--- Records shown ---
----
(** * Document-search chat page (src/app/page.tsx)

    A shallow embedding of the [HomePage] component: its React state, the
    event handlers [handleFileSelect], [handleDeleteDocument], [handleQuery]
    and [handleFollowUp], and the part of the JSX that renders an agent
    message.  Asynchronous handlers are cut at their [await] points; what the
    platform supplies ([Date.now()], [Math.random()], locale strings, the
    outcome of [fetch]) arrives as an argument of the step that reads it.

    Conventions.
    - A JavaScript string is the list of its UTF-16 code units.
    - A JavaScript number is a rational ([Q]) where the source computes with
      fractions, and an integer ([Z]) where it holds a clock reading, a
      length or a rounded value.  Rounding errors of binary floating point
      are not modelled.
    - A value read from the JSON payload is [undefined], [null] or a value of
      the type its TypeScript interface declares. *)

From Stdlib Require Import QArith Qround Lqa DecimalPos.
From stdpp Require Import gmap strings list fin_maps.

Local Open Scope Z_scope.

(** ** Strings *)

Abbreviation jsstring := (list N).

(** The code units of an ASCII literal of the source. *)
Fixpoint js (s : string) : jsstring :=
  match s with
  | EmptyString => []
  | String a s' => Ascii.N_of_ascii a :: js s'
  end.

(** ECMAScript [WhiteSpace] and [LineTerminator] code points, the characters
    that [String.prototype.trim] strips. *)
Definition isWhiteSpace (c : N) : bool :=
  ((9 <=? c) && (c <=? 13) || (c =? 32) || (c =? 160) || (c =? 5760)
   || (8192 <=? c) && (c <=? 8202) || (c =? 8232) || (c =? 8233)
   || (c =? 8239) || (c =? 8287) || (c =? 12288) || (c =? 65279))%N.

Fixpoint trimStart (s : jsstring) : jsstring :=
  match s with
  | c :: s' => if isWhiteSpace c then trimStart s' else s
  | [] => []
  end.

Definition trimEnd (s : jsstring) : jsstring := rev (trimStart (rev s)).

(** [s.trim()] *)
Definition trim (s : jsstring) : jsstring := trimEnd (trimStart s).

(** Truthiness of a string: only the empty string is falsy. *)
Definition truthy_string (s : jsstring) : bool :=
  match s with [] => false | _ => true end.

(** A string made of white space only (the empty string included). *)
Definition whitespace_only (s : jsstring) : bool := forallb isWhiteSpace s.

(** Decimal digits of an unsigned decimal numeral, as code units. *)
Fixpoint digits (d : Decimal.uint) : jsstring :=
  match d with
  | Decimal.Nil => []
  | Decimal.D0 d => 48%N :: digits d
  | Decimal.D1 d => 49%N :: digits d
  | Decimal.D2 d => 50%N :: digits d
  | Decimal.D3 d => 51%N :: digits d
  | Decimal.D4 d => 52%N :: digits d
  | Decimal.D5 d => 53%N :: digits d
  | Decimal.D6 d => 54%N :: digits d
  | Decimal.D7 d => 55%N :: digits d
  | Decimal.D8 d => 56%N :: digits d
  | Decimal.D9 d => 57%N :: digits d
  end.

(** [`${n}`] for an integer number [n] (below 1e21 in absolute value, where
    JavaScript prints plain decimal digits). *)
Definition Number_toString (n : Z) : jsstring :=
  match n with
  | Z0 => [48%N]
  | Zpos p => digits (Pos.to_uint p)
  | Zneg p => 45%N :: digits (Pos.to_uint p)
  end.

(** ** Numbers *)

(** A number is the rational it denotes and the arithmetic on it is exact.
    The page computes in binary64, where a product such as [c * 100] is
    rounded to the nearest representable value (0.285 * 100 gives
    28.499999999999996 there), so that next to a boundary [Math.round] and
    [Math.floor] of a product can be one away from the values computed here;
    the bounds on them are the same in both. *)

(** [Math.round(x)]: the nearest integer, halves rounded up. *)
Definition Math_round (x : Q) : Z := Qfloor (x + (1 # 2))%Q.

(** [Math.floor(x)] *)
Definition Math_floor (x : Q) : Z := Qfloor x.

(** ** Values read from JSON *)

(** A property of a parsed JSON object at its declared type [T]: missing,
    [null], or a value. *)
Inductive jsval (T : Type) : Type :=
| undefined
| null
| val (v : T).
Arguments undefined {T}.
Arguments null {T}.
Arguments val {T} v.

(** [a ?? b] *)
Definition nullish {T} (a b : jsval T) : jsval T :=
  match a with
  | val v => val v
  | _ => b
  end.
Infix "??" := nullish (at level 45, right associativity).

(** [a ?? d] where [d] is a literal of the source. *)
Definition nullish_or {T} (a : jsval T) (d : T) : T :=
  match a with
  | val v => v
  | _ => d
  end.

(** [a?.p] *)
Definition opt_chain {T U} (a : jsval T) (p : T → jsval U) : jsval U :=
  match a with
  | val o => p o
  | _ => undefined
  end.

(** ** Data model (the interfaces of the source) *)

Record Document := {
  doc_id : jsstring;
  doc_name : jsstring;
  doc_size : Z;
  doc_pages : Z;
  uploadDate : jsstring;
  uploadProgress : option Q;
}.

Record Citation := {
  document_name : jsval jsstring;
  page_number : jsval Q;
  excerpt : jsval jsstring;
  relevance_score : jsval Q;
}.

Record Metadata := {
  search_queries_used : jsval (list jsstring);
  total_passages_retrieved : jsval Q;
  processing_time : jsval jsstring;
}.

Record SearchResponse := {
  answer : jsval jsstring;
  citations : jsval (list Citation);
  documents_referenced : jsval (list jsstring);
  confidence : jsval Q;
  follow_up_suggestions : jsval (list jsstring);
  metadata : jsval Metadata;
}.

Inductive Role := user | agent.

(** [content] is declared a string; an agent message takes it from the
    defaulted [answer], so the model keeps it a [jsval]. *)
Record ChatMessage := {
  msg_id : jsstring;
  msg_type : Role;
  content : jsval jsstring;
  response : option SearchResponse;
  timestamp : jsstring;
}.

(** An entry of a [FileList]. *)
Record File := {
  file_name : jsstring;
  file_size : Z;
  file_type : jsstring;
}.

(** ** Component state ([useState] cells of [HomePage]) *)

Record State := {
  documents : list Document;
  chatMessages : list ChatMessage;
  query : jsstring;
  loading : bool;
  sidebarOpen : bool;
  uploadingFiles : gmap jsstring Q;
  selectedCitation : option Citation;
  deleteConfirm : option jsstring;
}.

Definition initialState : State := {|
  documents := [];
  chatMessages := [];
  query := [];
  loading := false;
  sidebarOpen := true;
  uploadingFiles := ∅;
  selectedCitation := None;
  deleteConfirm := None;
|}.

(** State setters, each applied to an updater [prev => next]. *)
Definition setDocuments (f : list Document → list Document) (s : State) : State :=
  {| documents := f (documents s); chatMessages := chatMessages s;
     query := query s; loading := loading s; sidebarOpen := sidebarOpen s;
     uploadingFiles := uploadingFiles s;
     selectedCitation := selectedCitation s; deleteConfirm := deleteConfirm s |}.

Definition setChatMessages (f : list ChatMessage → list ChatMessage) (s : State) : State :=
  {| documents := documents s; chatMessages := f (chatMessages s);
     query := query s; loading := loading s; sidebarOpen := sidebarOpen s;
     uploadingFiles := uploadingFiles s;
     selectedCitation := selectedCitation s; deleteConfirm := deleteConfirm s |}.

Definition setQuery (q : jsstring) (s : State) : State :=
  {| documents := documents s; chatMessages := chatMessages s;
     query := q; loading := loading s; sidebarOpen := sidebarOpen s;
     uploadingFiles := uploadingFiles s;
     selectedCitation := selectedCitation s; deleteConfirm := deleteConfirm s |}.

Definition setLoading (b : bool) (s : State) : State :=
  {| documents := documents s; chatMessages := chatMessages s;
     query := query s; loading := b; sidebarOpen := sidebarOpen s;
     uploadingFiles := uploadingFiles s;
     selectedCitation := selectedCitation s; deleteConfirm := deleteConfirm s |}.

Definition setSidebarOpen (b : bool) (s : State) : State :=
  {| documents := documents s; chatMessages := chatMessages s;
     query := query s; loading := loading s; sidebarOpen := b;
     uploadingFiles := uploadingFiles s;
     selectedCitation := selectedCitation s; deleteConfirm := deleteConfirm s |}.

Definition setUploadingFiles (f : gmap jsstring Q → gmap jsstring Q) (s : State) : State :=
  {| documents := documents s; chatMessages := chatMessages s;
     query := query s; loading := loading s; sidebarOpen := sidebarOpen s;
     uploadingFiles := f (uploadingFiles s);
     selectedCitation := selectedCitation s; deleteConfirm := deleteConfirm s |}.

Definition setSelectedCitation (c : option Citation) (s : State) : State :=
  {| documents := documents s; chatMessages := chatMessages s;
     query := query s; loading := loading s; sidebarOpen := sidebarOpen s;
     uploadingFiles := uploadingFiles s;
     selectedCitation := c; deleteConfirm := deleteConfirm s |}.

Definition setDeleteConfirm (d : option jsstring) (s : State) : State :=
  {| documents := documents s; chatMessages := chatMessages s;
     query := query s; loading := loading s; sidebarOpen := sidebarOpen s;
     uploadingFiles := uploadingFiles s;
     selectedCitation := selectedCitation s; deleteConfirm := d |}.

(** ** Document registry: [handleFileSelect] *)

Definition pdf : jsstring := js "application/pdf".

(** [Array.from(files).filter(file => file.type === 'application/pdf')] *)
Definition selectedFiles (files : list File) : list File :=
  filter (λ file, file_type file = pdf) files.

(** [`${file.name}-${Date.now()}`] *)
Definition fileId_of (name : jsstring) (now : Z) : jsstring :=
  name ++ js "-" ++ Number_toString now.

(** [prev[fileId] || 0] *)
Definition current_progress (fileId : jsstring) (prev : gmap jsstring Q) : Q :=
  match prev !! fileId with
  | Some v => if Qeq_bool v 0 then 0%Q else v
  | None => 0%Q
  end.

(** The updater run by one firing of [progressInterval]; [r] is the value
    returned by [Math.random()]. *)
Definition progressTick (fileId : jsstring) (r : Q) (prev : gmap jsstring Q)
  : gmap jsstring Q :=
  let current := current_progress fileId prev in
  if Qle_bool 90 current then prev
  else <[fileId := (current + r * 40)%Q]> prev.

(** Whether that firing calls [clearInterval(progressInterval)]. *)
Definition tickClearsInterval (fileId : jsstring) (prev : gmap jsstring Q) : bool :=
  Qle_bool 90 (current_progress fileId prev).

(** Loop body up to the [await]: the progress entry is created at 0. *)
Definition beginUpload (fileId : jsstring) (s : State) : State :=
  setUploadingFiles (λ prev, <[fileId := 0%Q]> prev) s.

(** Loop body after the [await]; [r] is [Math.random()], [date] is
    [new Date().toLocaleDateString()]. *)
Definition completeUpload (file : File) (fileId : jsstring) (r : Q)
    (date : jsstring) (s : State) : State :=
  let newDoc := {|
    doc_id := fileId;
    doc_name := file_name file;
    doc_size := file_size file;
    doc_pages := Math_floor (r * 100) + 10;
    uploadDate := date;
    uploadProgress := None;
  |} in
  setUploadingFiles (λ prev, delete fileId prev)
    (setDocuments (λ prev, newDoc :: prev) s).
----
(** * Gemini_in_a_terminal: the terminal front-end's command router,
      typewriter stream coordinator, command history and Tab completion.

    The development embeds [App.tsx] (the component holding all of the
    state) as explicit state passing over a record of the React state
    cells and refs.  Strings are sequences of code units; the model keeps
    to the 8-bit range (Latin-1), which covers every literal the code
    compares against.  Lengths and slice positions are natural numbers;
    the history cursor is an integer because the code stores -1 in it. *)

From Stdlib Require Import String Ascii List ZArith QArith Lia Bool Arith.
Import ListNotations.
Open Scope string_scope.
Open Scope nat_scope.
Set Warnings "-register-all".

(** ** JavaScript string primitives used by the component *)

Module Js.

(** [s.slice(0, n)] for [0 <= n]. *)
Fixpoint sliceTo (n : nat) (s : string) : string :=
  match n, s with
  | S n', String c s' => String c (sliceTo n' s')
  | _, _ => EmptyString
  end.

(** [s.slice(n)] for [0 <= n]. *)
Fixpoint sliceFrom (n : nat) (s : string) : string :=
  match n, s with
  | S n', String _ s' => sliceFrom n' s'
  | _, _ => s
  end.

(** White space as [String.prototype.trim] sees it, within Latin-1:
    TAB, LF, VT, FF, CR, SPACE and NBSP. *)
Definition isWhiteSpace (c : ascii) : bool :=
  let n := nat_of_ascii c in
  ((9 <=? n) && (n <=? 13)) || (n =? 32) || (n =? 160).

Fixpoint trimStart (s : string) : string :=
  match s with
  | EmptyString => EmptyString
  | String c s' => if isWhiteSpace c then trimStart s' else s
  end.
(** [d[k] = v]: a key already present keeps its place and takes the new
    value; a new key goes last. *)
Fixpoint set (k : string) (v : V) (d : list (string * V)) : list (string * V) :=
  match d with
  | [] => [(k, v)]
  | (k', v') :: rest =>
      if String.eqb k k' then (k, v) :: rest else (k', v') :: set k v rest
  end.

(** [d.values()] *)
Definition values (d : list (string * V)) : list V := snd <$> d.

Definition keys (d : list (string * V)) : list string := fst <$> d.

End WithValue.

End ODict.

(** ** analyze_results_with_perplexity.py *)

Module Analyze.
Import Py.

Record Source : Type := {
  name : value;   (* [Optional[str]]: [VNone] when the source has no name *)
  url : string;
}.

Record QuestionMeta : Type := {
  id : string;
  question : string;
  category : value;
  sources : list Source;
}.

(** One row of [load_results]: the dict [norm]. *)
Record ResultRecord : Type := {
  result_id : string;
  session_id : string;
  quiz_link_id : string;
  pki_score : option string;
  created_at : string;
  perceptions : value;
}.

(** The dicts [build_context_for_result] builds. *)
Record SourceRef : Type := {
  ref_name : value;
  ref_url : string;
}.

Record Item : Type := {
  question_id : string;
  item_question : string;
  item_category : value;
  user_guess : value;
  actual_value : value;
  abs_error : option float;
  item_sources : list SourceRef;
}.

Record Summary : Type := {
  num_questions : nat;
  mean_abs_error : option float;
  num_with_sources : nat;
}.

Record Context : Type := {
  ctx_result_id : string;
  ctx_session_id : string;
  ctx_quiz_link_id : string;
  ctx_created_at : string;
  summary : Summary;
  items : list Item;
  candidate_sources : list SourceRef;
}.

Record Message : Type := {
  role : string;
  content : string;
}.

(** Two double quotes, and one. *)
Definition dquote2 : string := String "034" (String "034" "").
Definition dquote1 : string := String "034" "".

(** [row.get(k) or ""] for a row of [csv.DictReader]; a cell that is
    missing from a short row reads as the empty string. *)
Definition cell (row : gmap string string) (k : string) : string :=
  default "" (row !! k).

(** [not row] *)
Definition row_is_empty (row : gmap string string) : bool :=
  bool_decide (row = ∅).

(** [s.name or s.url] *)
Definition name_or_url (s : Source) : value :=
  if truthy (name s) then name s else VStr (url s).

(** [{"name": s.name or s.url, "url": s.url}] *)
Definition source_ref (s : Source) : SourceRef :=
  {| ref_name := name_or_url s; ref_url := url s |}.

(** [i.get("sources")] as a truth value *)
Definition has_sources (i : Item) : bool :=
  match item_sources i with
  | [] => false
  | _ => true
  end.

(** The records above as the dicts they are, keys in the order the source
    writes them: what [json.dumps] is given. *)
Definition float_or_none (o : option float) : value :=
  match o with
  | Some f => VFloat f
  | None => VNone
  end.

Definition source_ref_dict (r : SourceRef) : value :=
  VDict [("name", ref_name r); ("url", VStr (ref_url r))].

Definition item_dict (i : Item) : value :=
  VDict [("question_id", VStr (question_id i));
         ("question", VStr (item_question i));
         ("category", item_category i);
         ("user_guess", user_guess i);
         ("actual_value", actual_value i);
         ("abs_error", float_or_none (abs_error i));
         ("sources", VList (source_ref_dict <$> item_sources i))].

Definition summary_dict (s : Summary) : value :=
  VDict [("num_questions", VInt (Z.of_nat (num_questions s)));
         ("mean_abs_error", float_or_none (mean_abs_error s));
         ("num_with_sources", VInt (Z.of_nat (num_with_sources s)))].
----
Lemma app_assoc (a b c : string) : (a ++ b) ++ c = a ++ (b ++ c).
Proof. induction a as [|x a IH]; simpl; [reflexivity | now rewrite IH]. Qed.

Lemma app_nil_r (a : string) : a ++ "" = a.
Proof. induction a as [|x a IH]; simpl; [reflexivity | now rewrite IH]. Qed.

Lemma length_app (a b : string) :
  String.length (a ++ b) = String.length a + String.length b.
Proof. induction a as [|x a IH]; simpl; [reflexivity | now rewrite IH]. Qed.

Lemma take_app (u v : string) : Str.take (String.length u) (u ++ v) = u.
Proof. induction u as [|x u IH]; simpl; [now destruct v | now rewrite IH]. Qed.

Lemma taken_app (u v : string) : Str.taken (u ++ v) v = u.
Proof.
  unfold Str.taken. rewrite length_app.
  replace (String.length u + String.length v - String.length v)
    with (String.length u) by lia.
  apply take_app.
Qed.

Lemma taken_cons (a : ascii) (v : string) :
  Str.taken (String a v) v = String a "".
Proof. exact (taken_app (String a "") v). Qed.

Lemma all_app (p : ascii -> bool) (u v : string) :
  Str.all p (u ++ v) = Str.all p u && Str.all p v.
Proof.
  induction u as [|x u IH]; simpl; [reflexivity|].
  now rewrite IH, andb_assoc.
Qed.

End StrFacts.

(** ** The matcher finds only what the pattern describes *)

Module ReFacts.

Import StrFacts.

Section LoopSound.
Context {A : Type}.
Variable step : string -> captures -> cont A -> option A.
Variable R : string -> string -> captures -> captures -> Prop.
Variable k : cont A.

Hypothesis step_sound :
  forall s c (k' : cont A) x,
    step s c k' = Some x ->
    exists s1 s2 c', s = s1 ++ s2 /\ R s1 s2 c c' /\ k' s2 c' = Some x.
----
--- Directions ---
Extract from the records above the lines from the one containing "timestamp : jsstring;" to the one containing "uploadingFiles : gmap jsstring Q;", both lines included, exactly as they appear and with nothing else.

--- Response for this exercise ---
  timestamp : jsstring;
}.

(** An entry of a [FileList]. *)
Record File := {
  file_name : jsstring;
  file_size : Z;
  file_type : jsstring;
}.

(** ** Component state ([useState] cells of [HomePage]) *)

Record State := {
  documents : list Document;
  chatMessages : list ChatMessage;
  query : jsstring;
  loading : bool;
  sidebarOpen : bool;
  uploadingFiles : gmap jsstring Q;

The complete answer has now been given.